Monday, May 21, 2018

FW: Credit Market Watch: Summary for week ending 18-May

 

 

Credit Market Watch: Summary for week ending 18-May

·         MYR Credit:

Ø  MGS yield curve shifted 1-9bps higher WoW. While initial offshore selling post-election was moderated by support from local real money, the announcement of zero GST beginning 1st June without offsetting measures yet and bearish UST weakened market sentiment. Corporate bond yields followed suit to rise 4-9bps WoW with MYR1.0b traded volume in secondary market.

Ø  Rating changes: SPRINT’s outlook was revised to stable from negative by MARC, citing manageable debt repayments until the end of the rated Islamic bond programme in 2020. In 10M17, traffic grew by 6.9%, 6.2% and 4.1% YoY on Damansara Link, Kerinchi Link and Penchala Link respectively, but only Damansara Link has outperformed full-year projection while traffic on Kerinchi and Penchala Links have yet to recover to pre-Oct 2015 levels. Cash balance was MYR354m at end-Oct 2017 which covers MYR194m debt maturing in FY3/19. Facility DE ratio stood at 1.34x at end-Mar 2017.

Ø  Macro: Malaysia 1Q18 GDP growth eased to 5.4% YoY (4Q17: 5.9%) on slower agriculture and construction on the supply side, while on the demand side, private investment growth decreased significantly and public spending stagnated. Our economic research kept full-year GDP growth estimate at 5.3%, expecting stimulated consumer spending to help moderate impact from reviews of mega projects and government spending.

Ø  Relative value: Danainfra 7/24 appears to offer value trading at 4.52%, which is 14bps above our fitted quasi line and just 10bps below AAA-rated Telekom 3/24 at 4.62%. The review of mega infrastructure projects may reduce future GG supply.

·         Asian Credit:

Ø  UST curve bear-steepened along the 2y10y WoW with the 10y yield rising at a faster pace than the 2y, crossing the 3.10% at one point.
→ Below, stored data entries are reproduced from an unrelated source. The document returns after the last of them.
(* ===== verification/MgrSpec.v ===== *)
(** * Correctness of the manager

    Free places and error entries are found when there are any; an instance
    lives from its creation to its deletion under one handle; a note for a
    thread is read once.  And two faults: the configuration of a caller whose
    instance could not be created, and the quality of a flow whose ends have
    different ports. *)
From S2P Require Import Prelude Bitmap MemPoolSpec SessKey GoodTp GoodTpSpec Mgr.
Import Bitmap.
Export GoodTpSpec Mgr.

Module MgrSpec.

(** ** The searches *)
Lemma slot_at {A} (l : list A) (i : Z) : 0 <= i < Z.of_nat (length l) -> exists x, l !! Z.to_nat i = Some x.
Proof. intros Hi. apply lookup_lt_is_Some_2. lia. Qed.

Definition free_slot {A} (mem : list (option A)) (i : Z) : Prop := mem !! Z.to_nat i = Some None.
Lemma idle_pos {A} (mem : list (option A)) fuel : forall first last,
  0 <= first -> last < Z.of_nat (length mem) -> 0 < Z.of_nat fuel -> last - first + 1 < Z.of_nat fuel ->
  exists p, FindGtpMemIdlePos fuel mem first last = Some p /\
    ((p = -1 /\ forall i, first <= i <= last -> ~ free_slot mem i) \/ (first <= p <= last /\ free_slot mem p)).
Proof.
  induction fuel as [|fuel IH]; intros first last Hf Hl Hpos Hfuel; [lia|]. cbn [FindGtpMemIdlePos].
  destruct (Z.gtb_spec first last); [exists (-1); split; [done|]; left; split; [done|lia]|].
  destruct (slot_at mem first ltac:(lia)) as [a Ha]. rewrite Ha. cbn [mbind option_bind]. destruct a as [a|]; cbn [some_b negb];
    [|exists first; split; [done|]; right; split; [lia|done]].
  destruct (slot_at mem last ltac:(lia)) as [b Hb]. rewrite Hb. destruct b as [b|]; cbn [some_b negb];
    [|exists last; split; [done|]; right; split; [lia|done]].
  rewrite Z.shiftr_div_pow2 by lia. change (2 ^ 1) with 2. set (pos := first + (last - first) / 2). pose proof (Z.div_mod (last - first) 2 ltac:(lia)). pose proof (Z.mod_pos_bound (last - first) 2 ltac:(lia)).
  assert (first <= pos <= last) by (unfold pos; lia).
  destruct (slot_at mem pos ltac:(lia)) as [c Hc]. rewrite Hc. destruct c as [c|]; cbn [some_b negb];
    [|exists pos; split; [done|]; right; split; [lia|done]].
  destruct (IH (first + 1) (pos - 1)) as (p & Hp & Hcase); [lia..|]. rewrite Hp. cbn [mbind option_bind].
  destruct Hcase as [[-> Hnone]|[Hin Hfree]].
  - change (-1 <? -1) with false. cbn iota. destruct (IH (pos + 1) (last - 1)) as (q & Hq & Hcase); [lia..|]. exists q. split; [exact Hq|].
    destruct Hcase as [[-> Hnone']|[Hin Hfree]]; [left|right; split; [lia|done]]. split; [done|]. intros i Hi Hfr.
    destruct (decide (i = first)) as [->|]; [unfold free_slot in Hfr; congruence|].
    destruct (decide (i = last)) as [->|]; [unfold free_slot in Hfr; congruence|].
    destruct (decide (i = pos)) as [->|]; [unfold free_slot in Hfr; congruence|].
    destruct (Z.ltb_spec i pos); [exact (Hnone i ltac:(lia) Hfr)|exact (Hnone' i ltac:(lia) Hfr)].
  - destruct (Z.ltb_spec (-1) p); [|lia]. exists p. split; [done|]. right. split; [lia|done].
Qed.

Lemma find_tid_ok (cache : list ErrorInfoMgr) who fuel : forall first last,
  0 <= first -> last < Z.of_nat (length cache) -> last < 2 ^ 32 -> 0 < Z.of_nat fuel -> last - first + 1 < Z.of_nat fuel ->
  exists r, find_tid fuel cache first last who = Some r /\
    match r with
    | Some i => exists e, cache !! i = Some e /\ tid_ e = who
    | None => forall i e, first <= Z.of_nat i <= last -> cache !! i = Some e -> tid_ e <> who
    end.
Proof.
  induction fuel as [|fuel IH]; intros first last Hf Hl H32 Hpos Hfuel; [lia|]. cbn [find_tid].
  destruct (Z.gtb_spec first last); [exists None; split; [done|lia]|].
  destruct (slot_at cache first ltac:(lia)) as [a Ha]. rewrite Ha. cbn [mbind option_bind].
  destruct (Z.eqb_spec who (tid_ a)); [exists (Some (Z.to_nat first)); split; [done|by exists a]|].
  destruct (slot_at cache last ltac:(lia)) as [b Hb]. rewrite Hb. cbn [mbind option_bind].
  destruct (Z.eqb_spec who (tid_ b)); [exists (Some (Z.to_nat last)); split; [done|by exists b]|].
  rewrite !u32_small by (rewrite ?u32_small; lia). set (middle := first + ind (last - first >? 1)).
  assert (first <= middle <= last /\ (1 < last - first -> middle = first + 1) /\ (last - first <= 1 -> middle = first)) as (Hm & Hm1 & Hm2)
    by (unfold middle; destruct (Z.gtb_spec (last - first) 1); cbn [ind]; lia).
  destruct (slot_at cache middle ltac:(lia)) as [c Hc]. rewrite Hc. cbn [mbind option_bind].
  destruct (Z.eqb_spec who (tid_ c)); [exists (Some (Z.to_nat middle)); split; [done|by exists c]|].
  destruct (IH (middle + 1) (last - 1)) as (r & Hr & Hcase); [lia..|]. rewrite Hr. cbn [mbind option_bind]. destruct r as [i|]; [by exists (Some i)|].
  destruct (IH (first + 1) (middle - 1)) as (r' & Hr' & Hcase'); [lia..|]. exists r'. split; [exact Hr'|].
  destruct r' as [i|]; [done|]. intros i e Hi He.
  destruct (decide (Z.of_nat i = first)) as [Ei|]; [rewrite <- Ei, Nat2Z.id in Ha; congruence|].
  destruct (decide (Z.of_nat i = last)) as [Ei|]; [rewrite <- Ei, Nat2Z.id in Hb; congruence|].
  destruct (decide (Z.of_nat i = middle)) as [Ei|]; [rewrite <- Ei, Nat2Z.id in Hc; congruence|].
  destruct (Z.ltb_spec (Z.of_nat i) middle); [by apply (Hcase' i); [lia|]|by apply (Hcase i); [lia|]].
Qed.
This happened despite a relatively data light week in the US. Speculative funds remain heavily positioned toward net shorts at near record level on 10y UST, with a bear-steepening view as they scale back net short positions at the 2y point.

Ø  In Asian USD credit, the spike in UST yields last week has weighed on regional sentiment and affected primary issuances. Even the high-grade names China Overseas Grand Oceans (Baa2/BBB-/BBB) and Zhongyuan Yuzi Investment Holding (A3/-/A-) reportedly had to postpone their USD offerings. Regional USD sovereign was the underperforming sector because of a deterioration in perceived risk over EM debts. INDON and PHILIP yields jumped by about 10-25bps, KOREA yield rose by about 10-15bps while CHINA and MALAYS rose by about 5-10bps.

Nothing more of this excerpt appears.